# [PROMPT]
Write out again, exactly, the lines below starting at the one with "S iterations' =>" and ending at the one with "End Derive.".
### DATA UNDER STUDY ###
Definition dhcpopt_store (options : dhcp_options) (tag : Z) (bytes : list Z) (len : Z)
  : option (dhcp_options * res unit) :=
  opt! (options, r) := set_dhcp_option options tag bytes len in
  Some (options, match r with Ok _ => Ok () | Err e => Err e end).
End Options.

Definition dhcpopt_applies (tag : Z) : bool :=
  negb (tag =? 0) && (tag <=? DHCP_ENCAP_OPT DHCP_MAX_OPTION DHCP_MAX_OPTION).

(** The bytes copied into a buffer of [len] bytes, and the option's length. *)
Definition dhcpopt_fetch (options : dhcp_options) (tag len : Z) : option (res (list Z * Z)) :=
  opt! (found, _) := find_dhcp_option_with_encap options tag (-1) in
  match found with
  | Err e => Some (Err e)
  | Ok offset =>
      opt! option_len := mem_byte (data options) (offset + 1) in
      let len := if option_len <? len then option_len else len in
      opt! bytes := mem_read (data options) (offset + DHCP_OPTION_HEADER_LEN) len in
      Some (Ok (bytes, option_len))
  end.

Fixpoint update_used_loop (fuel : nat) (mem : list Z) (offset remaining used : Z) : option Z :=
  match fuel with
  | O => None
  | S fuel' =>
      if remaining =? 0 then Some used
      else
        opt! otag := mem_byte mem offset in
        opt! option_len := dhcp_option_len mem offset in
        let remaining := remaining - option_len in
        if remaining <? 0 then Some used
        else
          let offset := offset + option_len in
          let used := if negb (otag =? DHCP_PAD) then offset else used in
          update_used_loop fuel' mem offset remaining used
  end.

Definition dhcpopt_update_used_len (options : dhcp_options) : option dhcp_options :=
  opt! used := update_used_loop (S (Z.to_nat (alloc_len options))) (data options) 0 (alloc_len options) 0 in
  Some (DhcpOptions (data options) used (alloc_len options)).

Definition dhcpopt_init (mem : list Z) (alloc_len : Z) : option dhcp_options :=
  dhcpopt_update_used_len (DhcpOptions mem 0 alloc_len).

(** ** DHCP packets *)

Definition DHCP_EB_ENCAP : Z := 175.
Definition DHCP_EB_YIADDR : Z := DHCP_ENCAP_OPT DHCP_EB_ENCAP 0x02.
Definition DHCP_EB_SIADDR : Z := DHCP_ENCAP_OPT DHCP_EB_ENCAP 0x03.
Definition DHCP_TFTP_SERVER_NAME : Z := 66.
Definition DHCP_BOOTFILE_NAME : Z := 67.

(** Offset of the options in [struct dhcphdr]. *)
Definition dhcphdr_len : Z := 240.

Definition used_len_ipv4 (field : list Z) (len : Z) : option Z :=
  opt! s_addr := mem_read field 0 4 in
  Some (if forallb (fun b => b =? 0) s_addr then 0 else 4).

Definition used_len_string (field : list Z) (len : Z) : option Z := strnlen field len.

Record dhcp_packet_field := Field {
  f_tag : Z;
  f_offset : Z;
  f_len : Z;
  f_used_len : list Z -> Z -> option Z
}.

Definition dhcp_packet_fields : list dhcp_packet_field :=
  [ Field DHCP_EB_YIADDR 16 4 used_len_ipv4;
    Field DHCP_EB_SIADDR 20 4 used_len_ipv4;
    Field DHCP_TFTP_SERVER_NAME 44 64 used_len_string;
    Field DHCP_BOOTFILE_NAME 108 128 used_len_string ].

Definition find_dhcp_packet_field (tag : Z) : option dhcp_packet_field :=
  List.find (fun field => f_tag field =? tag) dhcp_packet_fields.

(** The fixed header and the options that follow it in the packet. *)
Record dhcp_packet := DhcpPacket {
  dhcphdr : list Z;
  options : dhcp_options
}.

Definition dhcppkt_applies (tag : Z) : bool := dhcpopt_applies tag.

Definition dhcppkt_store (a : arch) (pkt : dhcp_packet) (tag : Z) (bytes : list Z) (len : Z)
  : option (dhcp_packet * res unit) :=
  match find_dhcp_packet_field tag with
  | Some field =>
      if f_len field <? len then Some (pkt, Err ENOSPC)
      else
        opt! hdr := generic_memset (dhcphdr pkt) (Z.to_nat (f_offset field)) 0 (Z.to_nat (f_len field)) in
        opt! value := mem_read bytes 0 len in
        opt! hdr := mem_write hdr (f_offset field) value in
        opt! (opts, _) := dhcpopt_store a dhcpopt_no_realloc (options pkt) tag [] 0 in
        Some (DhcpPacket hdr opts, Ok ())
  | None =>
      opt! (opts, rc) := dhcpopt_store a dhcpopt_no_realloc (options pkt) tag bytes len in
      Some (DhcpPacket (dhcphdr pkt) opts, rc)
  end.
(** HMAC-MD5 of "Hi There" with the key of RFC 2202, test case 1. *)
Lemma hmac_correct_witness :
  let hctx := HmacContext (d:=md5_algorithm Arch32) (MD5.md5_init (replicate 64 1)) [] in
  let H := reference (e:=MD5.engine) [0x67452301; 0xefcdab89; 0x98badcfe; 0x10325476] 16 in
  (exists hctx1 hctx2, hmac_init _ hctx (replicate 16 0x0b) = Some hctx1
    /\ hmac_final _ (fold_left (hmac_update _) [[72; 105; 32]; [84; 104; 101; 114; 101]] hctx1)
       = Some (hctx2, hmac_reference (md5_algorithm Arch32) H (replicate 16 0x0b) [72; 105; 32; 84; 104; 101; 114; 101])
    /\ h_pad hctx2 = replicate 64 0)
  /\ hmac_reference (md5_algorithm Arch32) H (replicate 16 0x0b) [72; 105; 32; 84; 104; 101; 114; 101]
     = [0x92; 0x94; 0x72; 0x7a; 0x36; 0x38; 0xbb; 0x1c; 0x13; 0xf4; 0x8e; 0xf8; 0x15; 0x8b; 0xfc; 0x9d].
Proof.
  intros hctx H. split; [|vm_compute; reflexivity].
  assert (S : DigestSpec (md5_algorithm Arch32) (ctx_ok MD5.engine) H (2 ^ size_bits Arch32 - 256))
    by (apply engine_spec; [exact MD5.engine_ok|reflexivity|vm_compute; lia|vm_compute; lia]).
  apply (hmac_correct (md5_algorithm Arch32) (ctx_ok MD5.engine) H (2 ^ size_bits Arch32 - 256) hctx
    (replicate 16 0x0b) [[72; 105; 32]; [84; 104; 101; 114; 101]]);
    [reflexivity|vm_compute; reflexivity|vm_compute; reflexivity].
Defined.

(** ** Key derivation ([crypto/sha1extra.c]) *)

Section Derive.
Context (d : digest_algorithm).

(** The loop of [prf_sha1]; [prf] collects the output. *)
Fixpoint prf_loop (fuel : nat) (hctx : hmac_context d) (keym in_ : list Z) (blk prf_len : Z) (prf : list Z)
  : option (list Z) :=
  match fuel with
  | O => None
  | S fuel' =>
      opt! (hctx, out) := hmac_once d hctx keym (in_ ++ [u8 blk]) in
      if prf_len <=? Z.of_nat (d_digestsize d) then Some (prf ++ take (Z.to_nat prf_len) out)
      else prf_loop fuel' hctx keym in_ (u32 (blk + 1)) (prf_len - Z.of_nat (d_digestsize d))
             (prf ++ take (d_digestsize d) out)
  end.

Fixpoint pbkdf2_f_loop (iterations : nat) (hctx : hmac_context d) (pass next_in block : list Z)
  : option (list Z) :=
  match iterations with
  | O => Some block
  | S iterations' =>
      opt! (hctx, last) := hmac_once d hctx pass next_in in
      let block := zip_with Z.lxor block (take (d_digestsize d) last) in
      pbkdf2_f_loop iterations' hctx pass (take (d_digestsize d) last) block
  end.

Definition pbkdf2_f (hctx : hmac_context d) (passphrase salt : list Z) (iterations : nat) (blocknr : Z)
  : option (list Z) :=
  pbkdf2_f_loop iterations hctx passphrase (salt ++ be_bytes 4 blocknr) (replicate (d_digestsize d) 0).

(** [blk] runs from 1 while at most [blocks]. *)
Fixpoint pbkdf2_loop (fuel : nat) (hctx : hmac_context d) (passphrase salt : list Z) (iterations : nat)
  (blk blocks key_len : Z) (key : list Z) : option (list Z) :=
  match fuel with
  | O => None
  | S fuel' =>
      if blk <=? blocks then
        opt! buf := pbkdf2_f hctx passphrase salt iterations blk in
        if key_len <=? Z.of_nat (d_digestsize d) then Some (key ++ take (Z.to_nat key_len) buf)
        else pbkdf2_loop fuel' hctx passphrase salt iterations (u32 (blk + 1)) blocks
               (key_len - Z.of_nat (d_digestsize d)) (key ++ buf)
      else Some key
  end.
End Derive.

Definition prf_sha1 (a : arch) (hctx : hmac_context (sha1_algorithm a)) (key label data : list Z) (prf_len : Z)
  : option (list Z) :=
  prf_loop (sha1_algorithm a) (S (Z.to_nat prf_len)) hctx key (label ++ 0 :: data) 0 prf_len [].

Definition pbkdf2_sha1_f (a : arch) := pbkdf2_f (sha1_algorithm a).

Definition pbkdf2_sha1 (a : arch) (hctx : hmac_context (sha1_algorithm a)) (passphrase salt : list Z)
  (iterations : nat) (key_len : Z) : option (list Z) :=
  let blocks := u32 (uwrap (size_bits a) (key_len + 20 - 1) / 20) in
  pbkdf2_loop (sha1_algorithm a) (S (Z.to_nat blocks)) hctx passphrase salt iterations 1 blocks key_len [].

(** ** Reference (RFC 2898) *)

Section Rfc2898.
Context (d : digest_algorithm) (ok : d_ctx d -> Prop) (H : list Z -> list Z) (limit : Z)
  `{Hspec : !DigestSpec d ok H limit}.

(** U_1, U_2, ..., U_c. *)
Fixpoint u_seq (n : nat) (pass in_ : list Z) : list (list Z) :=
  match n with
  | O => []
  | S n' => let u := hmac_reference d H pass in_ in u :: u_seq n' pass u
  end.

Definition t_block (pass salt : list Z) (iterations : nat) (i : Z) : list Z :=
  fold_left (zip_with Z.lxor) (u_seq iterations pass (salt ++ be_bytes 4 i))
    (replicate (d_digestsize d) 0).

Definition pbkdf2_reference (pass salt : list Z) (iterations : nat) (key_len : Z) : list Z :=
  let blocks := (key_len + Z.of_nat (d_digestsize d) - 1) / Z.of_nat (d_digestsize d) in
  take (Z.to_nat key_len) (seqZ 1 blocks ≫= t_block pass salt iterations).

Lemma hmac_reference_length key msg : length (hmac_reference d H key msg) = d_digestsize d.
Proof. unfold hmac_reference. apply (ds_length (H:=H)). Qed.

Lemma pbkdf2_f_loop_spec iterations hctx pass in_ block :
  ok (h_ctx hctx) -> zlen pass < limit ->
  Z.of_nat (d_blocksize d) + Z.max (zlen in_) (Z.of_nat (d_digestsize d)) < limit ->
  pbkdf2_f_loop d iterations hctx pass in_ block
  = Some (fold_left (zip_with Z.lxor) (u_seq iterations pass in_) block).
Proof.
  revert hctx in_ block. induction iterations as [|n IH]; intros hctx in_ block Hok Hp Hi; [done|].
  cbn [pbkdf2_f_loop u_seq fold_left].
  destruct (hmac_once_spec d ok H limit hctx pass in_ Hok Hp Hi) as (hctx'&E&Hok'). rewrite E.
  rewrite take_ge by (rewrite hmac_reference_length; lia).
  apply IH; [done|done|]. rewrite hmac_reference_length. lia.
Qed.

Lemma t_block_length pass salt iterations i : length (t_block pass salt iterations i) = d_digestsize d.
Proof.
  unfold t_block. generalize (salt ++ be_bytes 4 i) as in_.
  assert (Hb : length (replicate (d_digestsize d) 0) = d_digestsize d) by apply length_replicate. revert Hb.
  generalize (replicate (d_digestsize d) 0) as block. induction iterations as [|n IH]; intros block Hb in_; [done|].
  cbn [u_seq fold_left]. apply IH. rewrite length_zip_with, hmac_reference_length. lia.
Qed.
###
### DATA UNDER STUDY ###
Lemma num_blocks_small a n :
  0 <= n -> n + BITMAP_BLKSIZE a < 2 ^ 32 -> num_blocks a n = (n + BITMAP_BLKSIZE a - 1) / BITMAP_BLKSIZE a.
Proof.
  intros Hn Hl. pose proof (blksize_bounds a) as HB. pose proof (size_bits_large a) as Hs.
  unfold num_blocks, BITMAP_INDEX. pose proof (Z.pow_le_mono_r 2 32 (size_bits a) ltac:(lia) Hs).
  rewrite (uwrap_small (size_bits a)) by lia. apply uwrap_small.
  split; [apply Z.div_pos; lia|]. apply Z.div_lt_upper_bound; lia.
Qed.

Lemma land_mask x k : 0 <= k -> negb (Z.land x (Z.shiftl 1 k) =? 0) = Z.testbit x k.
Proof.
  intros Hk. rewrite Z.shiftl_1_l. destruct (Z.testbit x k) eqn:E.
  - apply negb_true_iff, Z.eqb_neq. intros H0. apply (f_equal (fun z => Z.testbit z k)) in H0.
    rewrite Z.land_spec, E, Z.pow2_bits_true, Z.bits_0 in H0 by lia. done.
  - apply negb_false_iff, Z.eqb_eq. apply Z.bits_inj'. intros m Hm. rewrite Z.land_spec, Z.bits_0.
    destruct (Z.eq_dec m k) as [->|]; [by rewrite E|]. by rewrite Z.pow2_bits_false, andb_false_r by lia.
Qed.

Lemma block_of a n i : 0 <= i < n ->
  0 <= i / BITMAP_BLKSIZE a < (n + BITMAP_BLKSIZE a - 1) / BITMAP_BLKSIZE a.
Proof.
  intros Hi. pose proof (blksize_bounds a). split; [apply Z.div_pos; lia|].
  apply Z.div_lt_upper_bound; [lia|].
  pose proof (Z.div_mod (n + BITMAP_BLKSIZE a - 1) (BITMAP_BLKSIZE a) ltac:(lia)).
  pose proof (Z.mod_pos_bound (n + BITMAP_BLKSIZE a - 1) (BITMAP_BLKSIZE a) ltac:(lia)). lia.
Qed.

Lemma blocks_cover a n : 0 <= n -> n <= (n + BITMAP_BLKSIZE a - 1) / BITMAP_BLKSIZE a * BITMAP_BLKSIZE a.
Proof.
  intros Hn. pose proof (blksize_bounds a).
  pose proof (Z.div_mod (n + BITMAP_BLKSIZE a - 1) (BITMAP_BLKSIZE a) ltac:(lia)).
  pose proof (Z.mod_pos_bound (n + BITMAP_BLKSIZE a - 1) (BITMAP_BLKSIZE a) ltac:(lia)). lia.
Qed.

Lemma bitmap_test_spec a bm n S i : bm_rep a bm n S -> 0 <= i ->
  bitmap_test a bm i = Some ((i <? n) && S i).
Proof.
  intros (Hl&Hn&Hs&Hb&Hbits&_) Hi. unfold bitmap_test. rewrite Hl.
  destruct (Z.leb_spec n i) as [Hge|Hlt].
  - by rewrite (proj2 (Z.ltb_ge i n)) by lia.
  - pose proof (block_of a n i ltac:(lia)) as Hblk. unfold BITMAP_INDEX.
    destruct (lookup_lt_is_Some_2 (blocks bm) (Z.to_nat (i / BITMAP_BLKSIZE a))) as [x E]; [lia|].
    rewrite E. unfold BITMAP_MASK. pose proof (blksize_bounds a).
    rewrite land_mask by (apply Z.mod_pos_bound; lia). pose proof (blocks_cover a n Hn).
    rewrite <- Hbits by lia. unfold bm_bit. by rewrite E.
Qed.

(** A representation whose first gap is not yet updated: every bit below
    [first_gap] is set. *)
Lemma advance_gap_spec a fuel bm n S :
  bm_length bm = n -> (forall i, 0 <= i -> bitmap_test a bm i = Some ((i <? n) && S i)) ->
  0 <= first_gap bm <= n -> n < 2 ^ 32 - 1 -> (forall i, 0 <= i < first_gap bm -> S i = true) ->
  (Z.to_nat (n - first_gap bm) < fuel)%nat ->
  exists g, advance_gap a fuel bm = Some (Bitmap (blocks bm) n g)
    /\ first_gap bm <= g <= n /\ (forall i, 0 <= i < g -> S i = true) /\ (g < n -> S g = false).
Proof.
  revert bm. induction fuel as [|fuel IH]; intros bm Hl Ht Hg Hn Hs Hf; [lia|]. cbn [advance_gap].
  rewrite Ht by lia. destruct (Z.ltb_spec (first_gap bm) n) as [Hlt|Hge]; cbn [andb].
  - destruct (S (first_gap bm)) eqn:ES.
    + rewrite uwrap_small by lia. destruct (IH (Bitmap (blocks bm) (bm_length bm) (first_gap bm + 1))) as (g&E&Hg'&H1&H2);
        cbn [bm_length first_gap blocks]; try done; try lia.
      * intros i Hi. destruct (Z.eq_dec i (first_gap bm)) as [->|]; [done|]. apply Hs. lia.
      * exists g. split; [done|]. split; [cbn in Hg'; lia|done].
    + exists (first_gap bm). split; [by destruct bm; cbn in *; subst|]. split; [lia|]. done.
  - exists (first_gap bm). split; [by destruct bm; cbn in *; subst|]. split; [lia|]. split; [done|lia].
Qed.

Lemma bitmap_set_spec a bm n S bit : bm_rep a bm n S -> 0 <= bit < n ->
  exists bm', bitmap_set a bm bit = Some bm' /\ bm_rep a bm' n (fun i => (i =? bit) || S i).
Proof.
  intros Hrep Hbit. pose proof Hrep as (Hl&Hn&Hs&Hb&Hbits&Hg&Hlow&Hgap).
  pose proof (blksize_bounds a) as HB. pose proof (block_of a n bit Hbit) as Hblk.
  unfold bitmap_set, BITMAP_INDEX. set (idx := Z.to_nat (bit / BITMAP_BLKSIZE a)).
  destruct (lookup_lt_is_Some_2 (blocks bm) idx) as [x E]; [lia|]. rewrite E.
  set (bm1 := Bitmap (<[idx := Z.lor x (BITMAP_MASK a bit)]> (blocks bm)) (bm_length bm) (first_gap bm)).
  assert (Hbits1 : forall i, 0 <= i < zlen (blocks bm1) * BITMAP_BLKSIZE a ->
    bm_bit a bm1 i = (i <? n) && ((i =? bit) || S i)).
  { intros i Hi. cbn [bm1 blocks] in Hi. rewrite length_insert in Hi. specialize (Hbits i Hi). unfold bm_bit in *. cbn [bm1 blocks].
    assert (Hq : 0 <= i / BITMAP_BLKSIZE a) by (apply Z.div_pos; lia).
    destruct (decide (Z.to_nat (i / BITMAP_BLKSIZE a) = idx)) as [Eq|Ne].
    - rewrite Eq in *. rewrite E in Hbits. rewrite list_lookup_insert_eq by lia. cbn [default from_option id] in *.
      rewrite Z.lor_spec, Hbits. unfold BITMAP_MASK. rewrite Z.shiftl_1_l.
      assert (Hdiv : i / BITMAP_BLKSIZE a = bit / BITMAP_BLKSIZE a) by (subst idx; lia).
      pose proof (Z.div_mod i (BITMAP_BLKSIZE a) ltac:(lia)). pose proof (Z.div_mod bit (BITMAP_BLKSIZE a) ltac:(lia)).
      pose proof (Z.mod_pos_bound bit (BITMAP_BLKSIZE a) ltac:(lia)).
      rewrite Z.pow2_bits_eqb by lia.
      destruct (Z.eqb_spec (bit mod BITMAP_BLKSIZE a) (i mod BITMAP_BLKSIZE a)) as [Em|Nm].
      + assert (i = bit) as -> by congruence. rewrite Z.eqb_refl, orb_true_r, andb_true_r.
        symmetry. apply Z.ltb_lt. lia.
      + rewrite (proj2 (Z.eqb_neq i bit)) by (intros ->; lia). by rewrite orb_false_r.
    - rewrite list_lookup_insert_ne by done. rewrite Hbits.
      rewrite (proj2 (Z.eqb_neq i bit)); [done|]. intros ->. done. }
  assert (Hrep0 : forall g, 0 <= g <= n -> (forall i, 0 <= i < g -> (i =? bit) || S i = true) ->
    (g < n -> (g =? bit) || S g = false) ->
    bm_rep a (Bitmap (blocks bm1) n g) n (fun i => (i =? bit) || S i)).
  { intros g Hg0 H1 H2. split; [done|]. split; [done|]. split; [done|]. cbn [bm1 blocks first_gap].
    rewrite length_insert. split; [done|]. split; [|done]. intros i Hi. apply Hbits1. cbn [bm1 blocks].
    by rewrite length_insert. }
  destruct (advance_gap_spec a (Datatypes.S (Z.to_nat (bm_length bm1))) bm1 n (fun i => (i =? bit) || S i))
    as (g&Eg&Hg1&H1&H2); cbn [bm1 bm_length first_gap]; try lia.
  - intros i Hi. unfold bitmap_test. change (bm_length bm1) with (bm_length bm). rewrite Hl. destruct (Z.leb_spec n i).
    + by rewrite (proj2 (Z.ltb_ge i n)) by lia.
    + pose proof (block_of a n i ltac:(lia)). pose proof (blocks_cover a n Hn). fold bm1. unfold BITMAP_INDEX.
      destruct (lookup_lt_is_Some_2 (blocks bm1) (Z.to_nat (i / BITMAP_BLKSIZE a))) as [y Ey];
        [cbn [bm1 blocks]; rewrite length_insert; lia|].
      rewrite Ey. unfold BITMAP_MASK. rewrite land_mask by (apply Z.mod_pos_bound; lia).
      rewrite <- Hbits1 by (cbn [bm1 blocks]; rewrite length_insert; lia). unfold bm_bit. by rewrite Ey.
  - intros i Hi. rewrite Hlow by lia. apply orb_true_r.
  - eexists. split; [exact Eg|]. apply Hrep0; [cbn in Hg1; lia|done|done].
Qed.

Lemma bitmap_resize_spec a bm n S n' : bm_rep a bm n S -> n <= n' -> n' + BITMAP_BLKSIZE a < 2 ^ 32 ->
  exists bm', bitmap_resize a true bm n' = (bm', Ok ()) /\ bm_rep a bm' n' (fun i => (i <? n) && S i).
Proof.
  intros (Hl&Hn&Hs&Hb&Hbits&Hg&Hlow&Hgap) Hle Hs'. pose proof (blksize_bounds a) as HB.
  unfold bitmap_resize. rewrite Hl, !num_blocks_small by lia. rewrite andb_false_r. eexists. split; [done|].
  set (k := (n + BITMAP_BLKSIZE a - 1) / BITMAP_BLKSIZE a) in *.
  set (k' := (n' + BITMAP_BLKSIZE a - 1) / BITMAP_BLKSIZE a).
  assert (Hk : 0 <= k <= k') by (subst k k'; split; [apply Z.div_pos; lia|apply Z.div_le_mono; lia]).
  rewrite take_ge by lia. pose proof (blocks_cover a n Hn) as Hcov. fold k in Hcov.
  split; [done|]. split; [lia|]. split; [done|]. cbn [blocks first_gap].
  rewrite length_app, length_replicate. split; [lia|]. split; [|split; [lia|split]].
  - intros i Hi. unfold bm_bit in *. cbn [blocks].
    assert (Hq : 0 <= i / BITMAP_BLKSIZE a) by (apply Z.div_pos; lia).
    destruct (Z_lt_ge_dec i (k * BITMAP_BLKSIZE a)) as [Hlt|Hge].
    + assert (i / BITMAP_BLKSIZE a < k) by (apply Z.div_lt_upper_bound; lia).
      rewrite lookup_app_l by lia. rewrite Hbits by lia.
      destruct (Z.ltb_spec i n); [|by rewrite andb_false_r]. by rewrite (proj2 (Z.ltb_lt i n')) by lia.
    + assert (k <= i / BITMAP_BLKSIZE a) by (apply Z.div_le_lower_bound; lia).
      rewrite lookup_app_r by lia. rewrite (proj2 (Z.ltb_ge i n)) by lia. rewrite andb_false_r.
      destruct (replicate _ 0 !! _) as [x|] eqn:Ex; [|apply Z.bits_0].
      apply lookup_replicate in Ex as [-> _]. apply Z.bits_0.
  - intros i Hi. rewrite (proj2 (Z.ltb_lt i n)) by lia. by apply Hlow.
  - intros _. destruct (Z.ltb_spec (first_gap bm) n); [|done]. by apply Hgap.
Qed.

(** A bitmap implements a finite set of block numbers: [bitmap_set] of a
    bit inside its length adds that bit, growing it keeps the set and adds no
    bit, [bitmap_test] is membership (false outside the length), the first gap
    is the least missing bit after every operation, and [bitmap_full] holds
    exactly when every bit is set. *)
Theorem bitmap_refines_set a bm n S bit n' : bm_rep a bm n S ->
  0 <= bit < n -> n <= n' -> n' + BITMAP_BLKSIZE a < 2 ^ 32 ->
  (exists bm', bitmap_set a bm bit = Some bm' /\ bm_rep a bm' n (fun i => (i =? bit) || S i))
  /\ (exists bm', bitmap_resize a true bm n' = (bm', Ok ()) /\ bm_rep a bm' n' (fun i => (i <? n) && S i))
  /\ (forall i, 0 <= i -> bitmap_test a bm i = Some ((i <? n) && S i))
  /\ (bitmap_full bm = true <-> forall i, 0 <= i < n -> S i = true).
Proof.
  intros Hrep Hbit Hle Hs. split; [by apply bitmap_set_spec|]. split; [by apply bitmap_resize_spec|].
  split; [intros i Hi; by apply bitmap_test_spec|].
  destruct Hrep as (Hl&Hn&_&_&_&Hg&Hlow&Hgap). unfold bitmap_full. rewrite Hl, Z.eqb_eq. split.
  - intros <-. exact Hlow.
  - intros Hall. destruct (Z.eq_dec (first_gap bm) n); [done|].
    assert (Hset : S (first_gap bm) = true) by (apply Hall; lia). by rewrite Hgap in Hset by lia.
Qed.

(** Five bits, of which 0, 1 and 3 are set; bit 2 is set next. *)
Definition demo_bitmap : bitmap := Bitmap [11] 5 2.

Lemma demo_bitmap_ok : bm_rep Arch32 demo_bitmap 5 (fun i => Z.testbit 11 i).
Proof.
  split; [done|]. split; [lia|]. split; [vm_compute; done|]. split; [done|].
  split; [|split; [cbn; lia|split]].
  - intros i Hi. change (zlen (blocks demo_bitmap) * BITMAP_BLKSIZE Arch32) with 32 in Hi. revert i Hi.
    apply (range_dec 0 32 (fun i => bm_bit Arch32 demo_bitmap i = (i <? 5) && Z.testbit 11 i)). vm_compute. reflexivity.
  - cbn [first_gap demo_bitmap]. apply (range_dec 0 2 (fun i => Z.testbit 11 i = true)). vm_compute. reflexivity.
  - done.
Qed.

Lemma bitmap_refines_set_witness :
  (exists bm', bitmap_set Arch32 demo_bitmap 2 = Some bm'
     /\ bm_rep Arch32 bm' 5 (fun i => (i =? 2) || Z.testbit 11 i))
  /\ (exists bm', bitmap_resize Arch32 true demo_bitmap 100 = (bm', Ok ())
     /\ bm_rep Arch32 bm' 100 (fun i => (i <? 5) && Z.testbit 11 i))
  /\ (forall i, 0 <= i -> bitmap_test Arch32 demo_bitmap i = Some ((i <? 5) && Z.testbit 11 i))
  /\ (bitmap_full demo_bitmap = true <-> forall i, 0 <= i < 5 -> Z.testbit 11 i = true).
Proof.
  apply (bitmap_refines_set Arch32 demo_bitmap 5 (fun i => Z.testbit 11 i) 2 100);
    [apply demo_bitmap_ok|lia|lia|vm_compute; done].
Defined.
###
# [WRITTEN RESPONSE]
  | S iterations' =>
      opt! (hctx, last) := hmac_once d hctx pass next_in in
      let block := zip_with Z.lxor block (take (d_digestsize d) last) in
      pbkdf2_f_loop iterations' hctx pass (take (d_digestsize d) last) block
  end.

Definition pbkdf2_f (hctx : hmac_context d) (passphrase salt : list Z) (iterations : nat) (blocknr : Z)
  : option (list Z) :=
  pbkdf2_f_loop iterations hctx passphrase (salt ++ be_bytes 4 blocknr) (replicate (d_digestsize d) 0).

(** [blk] runs from 1 while at most [blocks]. *)
Fixpoint pbkdf2_loop (fuel : nat) (hctx : hmac_context d) (passphrase salt : list Z) (iterations : nat)
  (blk blocks key_len : Z) (key : list Z) : option (list Z) :=
  match fuel with
  | O => None
  | S fuel' =>
      if blk <=? blocks then
        opt! buf := pbkdf2_f hctx passphrase salt iterations blk in
        if key_len <=? Z.of_nat (d_digestsize d) then Some (key ++ take (Z.to_nat key_len) buf)
        else pbkdf2_loop fuel' hctx passphrase salt iterations (u32 (blk + 1)) blocks
               (key_len - Z.of_nat (d_digestsize d)) (key ++ buf)
      else Some key
  end.
End Derive.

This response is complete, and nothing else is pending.